[ACTION ITEM]: Search the records for the word "that" and copy each line in which it appears.
(MATERIAL SUPPLIED Opens)
Lemma perform_distinct (t : astate (B := B) (W := W)) o : audits_ok t.1 -> begun_once t.1 o -> distinct (store t.1) -> distinct (store (perform t o).1).
Proof.
  intros [Wf T A] Bo [D V]. destruct (decide (length (layers (store (perform t o).1)) = length (layers (store t.1)))) as [Ln|Ln].
  - destruct (perform_moves t o Wf T) as [M _].
    assert (K : forall r l', layers (store (perform t o).1) !! r = Some l' -> exists l, layers (store t.1) !! r = Some l /\ mergedVersion l' = mergedVersion l).
    { intros r l' E. assert (exists l, layers (store t.1) !! r = Some l) as [l El] by (apply lookup_lt_is_Some; rewrite <- Ln; by eapply lookup_lt_Some).
      exists l. split; [done|]. destruct (moves_names _ _ M r l El) as (l2 & E2 & V2 & _). cbn [under fst] in E2. rewrite E in E2. by injection E2 as <-. }
    split.
    + intros i j a b Ea Eb E. destruct (K i a Ea) as (a' & Ea' & Va), (K j b Eb) as (b' & Eb' & Vb). apply (D i j a' b'); [done|done|congruence].
    + intros i a Ea. destruct (K i a Ea) as (a' & Ea' & ->). by apply (V i).
  - destruct o; try (by destruct Ln; apply perform_length). destruct Bo as [Vw Bo]. cbn [perform fst] in *. unfold BeginAuditReplicaVFS in *.
    destruct (closed t.1); [done|]. destruct (replicaVFSByVersion t.1 !! ver) eqn:Tr; [done|]. unfold track in *.
    destruct (NewReplicaVFS _ _ _ _ _) as [l|e] eqn:E; [|done]. apply NewReplicaVFS_eq in E as [-> _]. cbn [fst snd store layers].
    destruct Bo as [[x [=]]|Bo].
    assert (N : forall r l, layers (store t.1) !! r = Some l -> mergedVersion l <> ver).
    { intros r l E Ve. apply Bo. rewrite <- Ve. apply list_elem_of_fmap. exists l. split; [done|]. by eapply list_elem_of_lookup_2. }
    split.
    + intros i j a b [Ea|[Li Ea]]%lookup_app_Some [Eb|[Lj Eb]]%lookup_app_Some E; [by apply (D i j a b)|..];
        try (apply list_lookup_singleton_Some in Ea as [Ei <-]); try (apply list_lookup_singleton_Some in Eb as [Ej <-]); cbn in E.
      * by apply N in Ea.
      * by apply N in Eb.
      * lia.
    + intros i a [Ea|[Li Ea]]%lookup_app_Some; [by apply (V i)|]. by apply list_lookup_singleton_Some in Ea as [_ <-].
Qed.

(** A call and the log. *)
Lemma perform_grows (s : Audits B) (w : W) o : audits_ok s -> begun_once s o -> distinct (store s) ->
  exists s' w', perform (s, Some w) o = (s', Some w') /\ audits_ok s' /\ distinct (store s') /\ log_grows (store s) (store s') w w'.
Proof.
  intros A Bo D. destruct A as [Wf T Al]. destruct (perform_moves (s, Some w) o Wf T) as [M T'].
  destruct (moves_grow _ _ w M eq_refl (fun u u' => move_distinct u u')) as (w' & E & _ & G).
  pose proof (audits_perform_ok (s, Some w) o ltac:(done)) as A'. pose proof (perform_distinct (s, Some w) o ltac:(done) Bo D) as D'.
  destruct (perform (s, Some w) o) as [s' wal']. cbn [under fst snd] in *. subst wal'. by exists s', w'.
Qed.

(* ------------------------------------------------------------------ *)
(** ** The replay *)

(** What a replay of [es] has made, from a session without overlays. *)
Record replayed (s : Audits B) (es : list ControlEntry) : Prop := {
  p_tracked : forall ver r, replicaVFSByVersion s !! ver = Some r -> exists l e, layers (store s) !! r = Some l /\ mergedVersion l = ver /\
    hasWal l = false /\ same_overlay (rebuilt es ver (replicaID l)) l /\ e ∈ es /\ about ver e /\ PReplicaID (CPayload e) = replicaID l;
  p_none : forall ver, replicaVFSByVersion s !! ver = None -> filter (about ver) es = []
}.

Lemma new_replayed (d : B) ms : replayed (NewAudits d ms) [].
Proof. split; [intros ver r; cbn; by rewrite lookup_empty|done]. Qed.

Lemma rebuilt_snoc es e ver id : rebuilt (es ++ [e]) ver id = if decide (about ver e) then ApplyControlEntry e (rebuilt es ver id) else rebuilt es ver id.
Proof. unfold rebuilt. rewrite filter_app, foldl_app. rewrite filter_cons. by case_decide. Qed.

Lemma replayed_skip s es e : overlay_kind (CKind e) = false -> replayed s es -> replayed s (es ++ [e]).
Proof.
  intros K [Tr No]. assert (N : forall ver, ~ about ver e) by (intros ver [Ok _]; congruence). split.
  - intros ver r E. destruct (Tr ver r E) as (l & e0 & El & Vl & Wl & S & Ie & R). exists l, e0. rewrite rebuilt_snoc, decide_False by done.
    repeat (split; [done|]). split; [apply elem_of_app; by left|done].
  - intros ver E. by rewrite filter_app, (No ver E), filter_cons_False.
Qed.

Lemma apply_known e l : mergedVersion (ApplyControlEntry e l) = mergedVersion l /\ replicaID (ApplyControlEntry e l) = replicaID l /\
  hasWal (ApplyControlEntry e l) = hasWal l.
Proof. unfold ApplyControlEntry. destruct (negb _); [done|]. by destruct (CKind e). Qed.

(** An entry that is applied to the overlay of its merge. *)
Lemma replayed_apply (s : Audits B) es e ver r : replayed s es -> about ver e -> replicaVFSByVersion s !! ver = Some r ->
  replayed (set_store (update r (ApplyControlEntry e) (store s)) s) (es ++ [e]).
Proof.
  intros [Tr No] Ab E. split.
  - intros ver' r' E'. cbn [replicaVFSByVersion store set_store] in *. destruct (Tr ver' r' E') as (l & e0 & El & Vl & Wl & S & Ie & A0 & I0).
    rewrite layers_update, El. destruct (decide (ver' = ver)) as [-> |Nv].
    + rewrite E in E'. injection E' as <-. rewrite decide_True by done. destruct (apply_known e l) as (Va & Ia & Wa). exists (ApplyControlEntry e l), e0.
      rewrite Va, Ia, Wa, rebuilt_snoc, decide_True by done. repeat (split; [done|]). split; [by apply apply_same|]. split; [apply elem_of_app; by left|done].
    + assert (r' <> r). { intros ->. destruct (Tr ver r E) as (l2 & e2 & El2 & Vl2 & _). rewrite El in El2. injection El2 as <-. congruence. }
      rewrite decide_False by done. exists l, e0. rewrite rebuilt_snoc, decide_False by (intros [_ V]; destruct Ab as [_ V2]; congruence).
      repeat (split; [done|]). split; [apply elem_of_app; by left|done].
  - intros ver' E'. cbn [replicaVFSByVersion set_store] in E'. rewrite filter_app, (No ver' E'), filter_cons_False; [done|].
    intros [_ V]. destruct Ab as [_ V2]. congruence.
Qed.

(** The first entry of a merge. *)
Lemma replayed_first (s : Audits B) es e ver par : replayed s es -> about ver e -> replicaVFSByVersion s !! ver = None ->
  replayed (mkAudits B (mkLayers B (alter (ApplyControlEntry e) (length (layers (store s)))
      (layers (store s) ++ [mkReplicaVFS ver (PReplicaID (CPayload e)) par true false ∅ ∅ ∅ ∅ ∅ false false None 0])) (disk (store s)))
    (<[ver := length (layers (store s))]> (replicaVFSByVersion s)) (merges s) (closed s)) (es ++ [e]).
Proof.
  intros [Tr No] Ab E. set (l0 := mkReplicaVFS ver _ par true false ∅ ∅ ∅ ∅ ∅ false false None 0). destruct (apply_known e l0) as (Va & Ia & Wa). split.
  - intros ver' r'. cbn [replicaVFSByVersion store layers]. rewrite list_lookup_alter. intros [[<- <-]|[Nv E']]%lookup_insert_Some.
    + rewrite decide_True, list_lookup_middle by done. exists (ApplyControlEntry e l0), e. split; [done|]. rewrite Va, Ia, Wa, rebuilt_snoc, decide_True by done.
      unfold rebuilt. rewrite (No ver E). split; [done|]. split; [done|]. split; [by apply apply_same|]. split; [apply elem_of_app; right; by left|done].
    + destruct (Tr ver' r' E') as (l & e0 & El & Vl & Wl & S & Ie & R). pose proof (lookup_lt_Some _ _ _ El). rewrite decide_False by lia.
      exists l, e0. rewrite lookup_app_l by done. rewrite rebuilt_snoc, decide_False by (intros [_ V]; destruct Ab as [_ V2]; congruence).
      repeat (split; [done|]). split; [apply elem_of_app; by left|done].
  - intros ver'. cbn [replicaVFSByVersion]. intros [E' Nv]%lookup_insert_None. rewrite filter_app, (No ver' E'), filter_cons_False; [done|].
    intros [_ V]. destruct Ab as [_ V2]. congruence.
Qed.

Lemma replayed_step (s : Audits B) es e : replayed s es -> overlay_kind (CKind e) = true -> PReplicaID (CPayload e) <> "" ->
  exists s', applyOverlayControlEntryLocked e s = Ok s' /\ replayed s' (es ++ [e]).
Proof.
  intros R K Ne. unfold applyOverlayControlEntryLocked. destruct (replicaVFSByVersion s !! PReplicaMergeVersion (CPayload e)) as [r|] eqn:E.
  - eexists. split; [done|]. by eapply replayed_apply.
  - unfold track, NewReplicaVFS. rewrite andb_false_r, bool_decide_eq_false_2 by done. eexists. split; [done|]. by apply (replayed_first s es e (PReplicaMergeVersion (CPayload e)) (auditParent s (PReplicaMergeVersion (CPayload e)))).
Qed.

Lemma apply_merges e (s s' : Audits B) : applyOverlayControlEntryLocked e s = Ok s' -> merges s' = merges s.
Proof. unfold applyOverlayControlEntryLocked, track. intros E. repeat (case_match; simplify_eq); done. Qed.

(** The overlay of a merge after a replay: the one it had; or none, if there
    was nothing in it. *)
Definition overlay_back (s' : Audits B) (l : ReplicaVFS) : Prop :=
  match replicaVFSByVersion s' !! mergedVersion l with
  | None => same_overlay (blank (mergedVersion l) (replicaID l)) l
  | Some r => exists l', layers (store s') !! r = Some l' /\ same_overlay l' l /\ hasWal l' = false
  end.

Lemma overlays_back (s : Layers B) s' es r l : distinct s -> overlays_recorded s es -> replayed s' es -> layers s !! r = Some l -> overlay_back s' l.
Proof.
  intros [D _] [Rc Rs] [Tr No] E. destruct (Rc r l E) as (S & _). unfold overlay_back.
  destruct (replicaVFSByVersion s' !! mergedVersion l) as [r'|] eqn:T.
  - destruct (Tr _ _ T) as (l' & e & El & Vl & Wl & S' & Ie & [Ok Ve] & Ide). exists l'. split; [done|]. split; [|done].
    destruct (Rs e Ie Ok) as (j & l2 & E2 & V2 & I2). assert (j = r) as -> by (apply (D j r l2 l); [done|done|congruence]).
    rewrite E in E2. injection E2 as <-. etransitivity; [symmetry; exact S'|]. rewrite <- Ide, <- I2. exact S.
  - unfold rebuilt in S. by rewrite (No _ T) in S.
Qed.
End logs.

(* ------------------------------------------------------------------ *)
(** ** Claims *)

(** C11: as long as no call changes a path that an overlay in front has read,
    reading gives the disk with the changes of the overlays that were not
    abandoned, the nearest last; and no read changes what any overlay shows. *)
Theorem overlay_reads_chain {B} `{BaseFS B} {W} `{ControlLog W} (d : B) ms (w : option W) ops r path :
  all_quiet (NewAudits d ms, w) ops ->
  let s := store (performs (NewAudits d ms, w) ops).1 in
  (r < length (layers s))%nat ->
  (Read s r path).1 = view s r path /\ forall j q, view (Read s r path).2 j q = view s j q.
Proof.
  intros Qt s Lr. pose proof (audits_performs_ok (NewAudits d ms, w) ops (new_audits d ms)) as [Wf _ _].
  pose proof (performs_coherent (NewAudits d ms, w) ops (new_audits d ms) Qt ltac:(by intros i l p c E)) as C.
  apply lookup_lt_is_Some in Lr as [l E]. destruct (Read_view s r l path Wf C E) as (R & _ & V). done.
Qed.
(MATERIAL SUPPLIED Closes)
[ANSWER AREA]:
(** An entry that is applied to the overlay of its merge. *)
(** C11: as long as no call changes a path that an overlay in front has read,
    reading gives the disk with the changes of the overlays that were not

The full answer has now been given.